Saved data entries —

Definition admit_session (session : Session) (s : SessionService) : SessionService * result string string :=
  match bound_runtime s with
  | Err e => (s, Err e)
  | Ok b =>
      let id := ss_id session in
      let session := mk_Session id (ss_agent session) (bn_node b) (bn_tenant b) (ss_started_unix_ms session) (ss_ended_unix_ms session) in
      match sn_sessions s !! id with
      | Some _ => (s, Err ("session id " +:+ id +:+ " already admitted"))
      | None =>
          let admitted_event :=
            VObject [("kind", VString "admitted"); ("session_id", VString id); ("agent", VString (ss_agent session));
                     ("node", VString (ss_node session)); ("started_unix_ms", VInt (ss_started_unix_ms session))] in
          (set_entry id (mk_Entry session [admitted_event] []) s, Ok id)
      end
  end.

Definition emit_event (id : string) (event : Value) (s : SessionService) : SessionService * result string unit :=
  match sn_sessions s !! id with
  | Some e => (set_entry id (mk_Entry (se_meta e) (se_history e ++ [event]) (se_sent e ++ [event])) s, Ok tt)
  | None => (s, Err ("session " +:+ id +:+ " not found"))
  end.

Definition terminate (id : string) (ended_unix_ms : Z) (s : SessionService) : SessionService * result string unit :=
  match sn_sessions s !! id with
  | Some e =>
      let m := se_meta e in
      let event := VObject [("kind", VString "terminated"); ("session_id", VString id); ("ended_unix_ms", VInt ended_unix_ms)] in
      (set_entry id (mk_Entry (mk_Session (ss_id m) (ss_agent m) (ss_node m) (ss_tenant m) (ss_started_unix_ms m) (Some ended_unix_ms))
                       (se_history e ++ [event]) (se_sent e ++ [event])) s, Ok tt)
  | None => (s, Err ("session " +:+ id +:+ " not found"))
  end.
(** ** The production dispatcher *)

Definition sample_parsed (kind : URAKind) : ParsedURA :=
  mk_ParsedURA kind "t" None None None None None None None None None.

Definition sample_ura : UraLib := {|
  parse_ura s := if String.prefix "easynet:" s then Ok (sample_parsed KDevice) else Err "not a URA";
  user_ura realm user := "easynet:///r/" +:+ realm +:+ "/user/" +:+ user;
  device_ura realm device := "easynet:///r/" +:+ realm +:+ "/device/" +:+ device;
  agent_ura realm user agent := "easynet:///r/" +:+ realm +:+ "/agent/" +:+ user +:+ "." +:+ agent;
  device_agent_ura realm device agent := "easynet:///r/" +:+ realm +:+ "/agent/device." +:+ device +:+ "." +:+ agent;
  service_ura realm user service := "easynet:///r/" +:+ realm +:+ "/service/" +:+ user +:+ "." +:+ service;
  authority_ura realm := "easynet:///r/" +:+ realm +:+ "/authority";
  authority_ability_ura realm ability := "easynet:///r/" +:+ realm +:+ "/ability/authority." +:+ ability;
  resource_dot_ura realm owner path := "easynet:///r/" +:+ realm +:+ "/resource/" +:+ owner +:+ "/" +:+ path;
  owner_ability_ura _ _ := None;
  ability_owner_identity_ura _ := None;
  kind_display _ := "device";
  debug_str s := s;
|}.
#[local] Existing Instance sample_ura.

(** A paired node; the gateway counts invocations and answers. *)
Definition sample_daemon : Daemon Ticks unit := {|
  load_credentials_optional := mret (Ok (Some " here "));
  manifests_for agent _ := mret [mk_AbilityManifest "join" (Some 5%Z)];
  gateway_invoke r := counted answer (mk_RunContext "" "" None) (Device "n")
    (mk_AbilityName (req_ability r)) (req_args r) None (req_dependency_receipts r) ≫=
    λ res, mret (map_err display res);
|}.
#[local] Existing Instance sample_daemon.

Definition sample_meter : GatewayMeter Ticks unit (World0 := ticking 1).
Proof.
  exists dispatches; try (cbn; lia). intros r w. cbn. unfold counted, mbind, st_bind. cbn. lia.
Defined.

Lemma target_request_routing_witness : ∃ r w',
  target_request ∅ (mk_RunContext "t" "m" None) (Device "there") (mk_AbilityName "a") VNull (mk_Ticks 0 0)
    = (Ok (r, None), w') ∧
  req_target r = RemoteDeviceHost "easynet:///r/t/device/there" ∧ req_ability r = "a" ∧
  device_routed "there" (mk_Ticks 0 0) (req_target r).
Proof.
  eexists _, _. split; [vm_compute; reflexivity|]. split; [reflexivity|].
  edestruct (target_request_routing (W := Ticks) ∅ (mk_RunContext "t" "m" None) (Device "there") (mk_AbilityName "a")
    VNull (mk_Ticks 0 0)) as (Ha & _ & _ & Hr); [vm_compute; reflexivity|]. split; [exact Ha|exact Hr].
Defined.

Lemma mission_gateway_calls_witness : ∃ rep w',
  execute_mission (World0 := ticking 1) (StepDispatcher0 := AgentAwareDispatcher {[ "team/d" := tt ]})
    (Rayon0 := reversed_rayon Ticks) "tenant" diamond_ir "mission" None (mk_Ticks 0 0) = Some (rep, w') ∧
  dispatches w' ≤ 0 + dispatch_budget diamond_ir.
Proof.
  apply (mission_gateway_calls (World0 := ticking 1) (GatewayMeter0 := sample_meter)
    (Rayon0 := reversed_rayon Ticks) {[ "team/d" := tt ]} diamond_program diamond_ir "tenant" "mission" None (mk_Ticks 0 0)).
  vm_compute. reflexivity.
Defined.
(** * TexText dialog layer (textext/gui.py): a shallow embedding

    The module [textext/gui.py] holds three classes: [TexTextGuiBase] (the
    shared constructor and the abstract dialog contract), [TexTextGuiTK]
    (the Tkinter dialog) and [TexTextGuiGTK] (the GTK dialog).  The
    embedding follows that layout: one Rocq module per class, methods as
    computations in a state-and-exception monad over the object ([self]),
    and the effects a method has on the outside world (message boxes, the
    convert callback, leaving the event loop) recorded in a log that is
    part of the object state. *)

From stdpp Require Import base strings gmap list pretty.

Open Scope string_scope.

(** ** Python and Tcl primitives

    [float()], number formatting, [bytes.decode] and Tcl's conversions
    are not code of this repository.  They are an interface here; every
    result below holds for all implementations of it. *)

Class Builtins := {
  pyfloat : Type;
  (** [float(s)] for a [str]; [None] stands for [ValueError]. *)
  py_float : string -> option pyfloat;
  (** [float(n)] for an [int]; [None] stands for [OverflowError]. *)
  float_of_int : Z -> option pyfloat;
  (** [format(x, ".3f")] for a [float]. *)
  format_3f : pyfloat -> string;
  (** [bool(x)] for a [float]. *)
  float_truth : pyfloat -> bool;
  (** the string Tcl receives for a [float] argument of a widget command. *)
  tcl_string : pyfloat -> string;
  (** [str(x)] for a [float]. *)
  float_str : pyfloat -> string;
  (** the literal [1.0]. *)
  float_one : pyfloat;
  (** [Tcl_GetBoolean] on a string; [None] stands for [TclError]. *)
  Tcl_GetBoolean : string -> option bool;
  (** [b.decode('utf-8')]; [None] stands for [UnicodeDecodeError]. *)
  decode_utf8 : string -> option string;
}.

(** ** Exceptions *)

Inductive exn_class :=
  | ValueError | TypeError | AttributeError | IndexError | OverflowError
  | UnicodeDecodeError | TclError
  | TexTextCommandFailed
  | OtherException (name : string)
  | SystemExit (code : Z)
  | KeyboardInterrupt
  | GeneratorExit.

(** An exception object: its class, the text [str(e)] gives, and for a
    [TexTextCommandFailed] (a class of [textext/errors.py], which is not
    part of [gui.py]) its attributes [stdout] and [stderr], the captured
    process output ([bytes], or [None]). *)
Record pyexn := mk_exn {
  exn_cls : exn_class;
  exn_str : string;
  exn_stdout : option string;
  exn_stderr : option string;
}.

Definition exn (c : exn_class) (msg : string) : pyexn := mk_exn c msg None None.

(** [isinstance(e, Exception)]: everything but the three classes that
    derive from [BaseException] directly. *)
Definition is_Exception (e : pyexn) : bool :=
  match exn_cls e with
  | SystemExit _ | KeyboardInterrupt | GeneratorExit => false
  | _ => true
  end.

Definition is_ValueError (e : pyexn) : bool :=
  match exn_cls e with
  | ValueError | UnicodeDecodeError => true
  | _ => false
  end.

Definition is_TexTextCommandFailed (e : pyexn) : bool :=
  match exn_cls e with TexTextCommandFailed => true | _ => false end.

(** Truth value of an attribute holding [bytes] or [None]. *)
Definition bytes_truth (b : option string) : bool :=
  match b with
  | Some s => negb (String.eqb s "")
  | None => false
  end.

(** ** The monad of methods: state of [self], and a result or a raised
    exception.  A raise keeps the state: Python does not undo the
    assignments made before it. *)

Inductive res (A : Type) :=
  | Ret (a : A)
  | Raise (e : pyexn).
Arguments Ret {A} a.
Arguments Raise {A} e.

Definition M (S A : Type) : Type := S -> res A * S.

ABOUT THIS TASK —
Among the entries above, locate the lines containing "exn_str : string;" and "match exn_cls e with TexTextCommandFailed", and transcribe exactly those two lines and all lines between.

RESPONSE TO THE TASK —
  exn_str : string;
  exn_stdout : option string;
  exn_stderr : option string;
}.

Definition exn (c : exn_class) (msg : string) : pyexn := mk_exn c msg None None.

(** [isinstance(e, Exception)]: everything but the three classes that
    derive from [BaseException] directly. *)
Definition is_Exception (e : pyexn) : bool :=
  match exn_cls e with
  | SystemExit _ | KeyboardInterrupt | GeneratorExit => false
  | _ => true
  end.

Definition is_ValueError (e : pyexn) : bool :=
  match exn_cls e with
  | ValueError | UnicodeDecodeError => true
  | _ => false
  end.

Definition is_TexTextCommandFailed (e : pyexn) : bool :=
  match exn_cls e with TexTextCommandFailed => true | _ => false end.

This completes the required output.